Advertisement

DISCOVERIES

Share

I Got Somebody in Staunton

Stories

William Henry Lewis

Amistad: 224 pp., $22.95

William Henry Lewis has a knack for taking things apart and putting them back together in a different way. In the title story of this, his second, resplendent collection, a 28-year-old history professor finds himself “in another situation where graduate degrees, pedagogical discourse, and academic distinction” just don’t cut it.
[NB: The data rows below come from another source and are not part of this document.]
Lemma step_ok d : dict_wf d -> exists d', _dictRehashStep hash can_resize d = Some d' /\ preserves d d' /\
  (rehashidx d' <> -1 -> ht_size_exp (ht0 d') = ht_size_exp (ht0 d)).
Proof.
  intros Hd. unfold _dictRehashStep. destruct (_ =? _).
  - destruct (dictRehash_ok d 1 Hd) as (d' & more & -> & Hp & Hs & _); [lia|]. exists d'.
    split; [done|]. split; [done|]. intros Hb. by apply Hs.
  - exists d. split; [done|]. split; [by apply preserves_refl|done].
Qed.

Lemma step_needed_ok d idx : dict_wf d ->
  (rehashidx d <> -1 -> 0 <= idx < 2 ^ ht_size_exp (ht0 d)) ->
  exists d', _dictRehashStepIfNeeded hash can_resize d idx = Some d' /\ preserves d d' /\
    (rehashidx d' <> -1 -> ht_size_exp (ht0 d') = ht_size_exp (ht0 d)).
Proof.
  intros Hd Hi. unfold _dictRehashStepIfNeeded, dictIsRehashing.
  assert (Hrh : exists d', ('(d', _) ← dictRehash hash can_resize d 1; Some d') = Some d' /\ preserves d d' /\
    (rehashidx d' <> -1 -> ht_size_exp (ht0 d') = ht_size_exp (ht0 d))).
  { destruct (dictRehash_ok d 1 Hd) as (d' & more & -> & Hp & Hs & _); [lia|]. exists d'.
    split; [done|]. split; [done|]. intros Hb'. by apply Hs. }
  destruct (Z.eqb_spec (rehashidx d) (-1)) as [|Hb]; cbn [negb orb].
  { exists d. split; [done|]. split; [by apply preserves_refl|done]. }
  destruct (pauserehash d =? 0) eqn:Epause; cbn [negb].
  2:{ exists d. split; [done|]. split; [by apply preserves_refl|done]. }
  destruct (_ >=? _); [|exact Hrh].
  destruct (wf_busy_sizes d Hd Hb) as [Hz0 _]. specialize (Hi Hb).
  destruct (get_bucket_Some (ht_table (ht0 d)) idx) as (c & -> & Hc); [lia|]. cbn [mbind option_bind].
  destruct c as [|x c]; [exact Hrh|]. unfold _dictBucketRehash. rewrite Epause. cbn [negb].
  destruct (rehash_forbidden can_resize d).
  { exists d. split; [done|]. split; [by apply preserves_refl|done]. }
  destruct (rehash_bucket d idx (x :: c) Hd Hb ltac:(lia) Hc) as (d2 & -> & Hp2 & Hi2 & He02 & _).
  cbn [mbind option_bind].
  pose proof (check_completed_ok d2 (pr_wf _ _ Hp2) ltac:(lia)) as Hcc.
  destruct (dictCheckRehashingCompleted d2) as [d3 done]. destruct Hcc as [Hp3 Hdone].
  exists d3. split; [done|]. split; [by eapply preserves_trans|].
  intros Hb3. destruct done; [done|]. by destruct Hdone as [-> _].
Qed.

(** ** Resizing *)

Lemma next_exp_range size : 2 <= dictNextExpForSize size <= 63.
Proof.
  unfold dictNextExpForSize, DICT_HT_INITIAL_EXP, DICT_HT_INITIAL_SIZE, clzll.
  change (Z.shiftl 1 DICT_HT_INITIAL_EXP) with 4. destruct (Z.leb_spec size 4); [lia|].
  destruct (Z.geb_spec size DICT_LONG_MAX) as [|Hs]; [lia|]. unfold DICT_LONG_MAX, INT64_MAX in Hs.
  assert (2 <= Z.log2 (size - 1)) by (change 2 with (Z.log2 4); apply Z.log2_le_mono; lia).
  assert (Z.log2 (size - 1) < 63) by (apply Z.log2_lt_pow2; [lia|]; change (2 ^ 63) with 9223372036854775808; lia).
  lia.
Qed.

Lemma concat_replicate_nil {A} n : concat (replicate n (@nil A)) = [].
Proof. induction n; [done|]. by cbn. Qed.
He’s out in the Virginia sticks, on his way to visit his dying uncle in Staunton, and the blond hitchhiker he picked up is flirting in the parking lot of a gas station with four mean-looking white boys with “washed-out faces.” Because “her skin looks more like theirs than mine,” he feels like “running is a good thing to do.” You want him to, and he does eventually, but you also want him to hold his ground, and he does that too. In “Shades,” a 14-year-old boy, saturated in violence at home and at school, meets his father for the first time and realizes that his “mother must have believed in his eyes.” In the story “In the Swamp,” a man drowns himself in a swamp that he and the narrator used to visit together, a place haunted by the spirits of slaves and their children who once hid there. The stories are beautifully written and carefully crafted, set in Virginia, Brooklyn and the Bahamas. There’s something vaguely embarrassing about them, because the world Lewis writes about is that old world -- you know, the one we thought would change.

*

Twilight of the Long-Ball Gods

Dispatches From the Disappearing Heart of Baseball

John Schulian

Bison: 184 pp., $12.95 paper

“These are the memories that make me a kid again,” writes John Schulian, a longtime sportswriter for the Chicago Sun-Times and Sports Illustrated. “These memories of a Los Angeles that I can scarcely believe existed and of two Pacific Coast League teams not so much forgotten as overwhelmed by the city’s ceaseless charge into the future.” Schulian grew up in 1950s L.A., where you “never traveled by freeway unless you were going to Pasadena.” His “minor league heroes were regular guys. They lived among us, they worked among us.” Schulian is drawn to “baseball’s shadow world,” underdogs and losers who fascinated him even as a child -- men like the portly Steve Bilko (“Not Even Mrs. Bilko Knows His Weight” ran a headline in the Los Angeles Times), Josh Gibson (“a legend on life support”) and guys who (quoting Tom Waits) “lived on nothin’ but dreams and train smoke.” He writes about Gilmore Field, with the drive-in theater behind the right field wall, and Wrigley, the “uptown field.” He attends three junior high schools in three years, moving to Salt Lake City and feeling a little better about it all because the Stars move to Salt Lake too, and become the Bees. He writes about a 22-year-old right-hander on his way to the Wally Moon baseball school in Phoenix to follow his dream. Although Schulian admits to periodic disillusionment (“Sometimes it feels like baseball dares you to love it”), he’s clearly given his heart to the game.

*

The Bitch Posse

A Novel

Martha O’Connor

St. Martin’s Press: 352 pp., $22.95

Somewhere between Susanna Moore’s “In the Cut” and Helen Fielding’s “Bridget Jones’s Diary” lies the mysterious, violent world of Martha O’Connor’s “Bitch Posse.” Three girls go from 17 to thirtysomething, determined to escape the Midwest but in no way prepared to face the results of their own actions. They are good girls by day and serious risk takers at night. One ends up in a mental hospital, one tries hard to set up a normal home as an adult, and one can’t seem to stop hurling herself into destructive relationships. “The blade chugs across my arm, slicing pretty deep, and the blood flows up to the surface, and ... reality crashes into me ... a ping of sensation. I’m struck like a tuning fork and vibrate with life; I do feel better. I feel alive, and everything around me is crisper, cleaner, louder, more defined. The air rings with importance. I matter. I am.”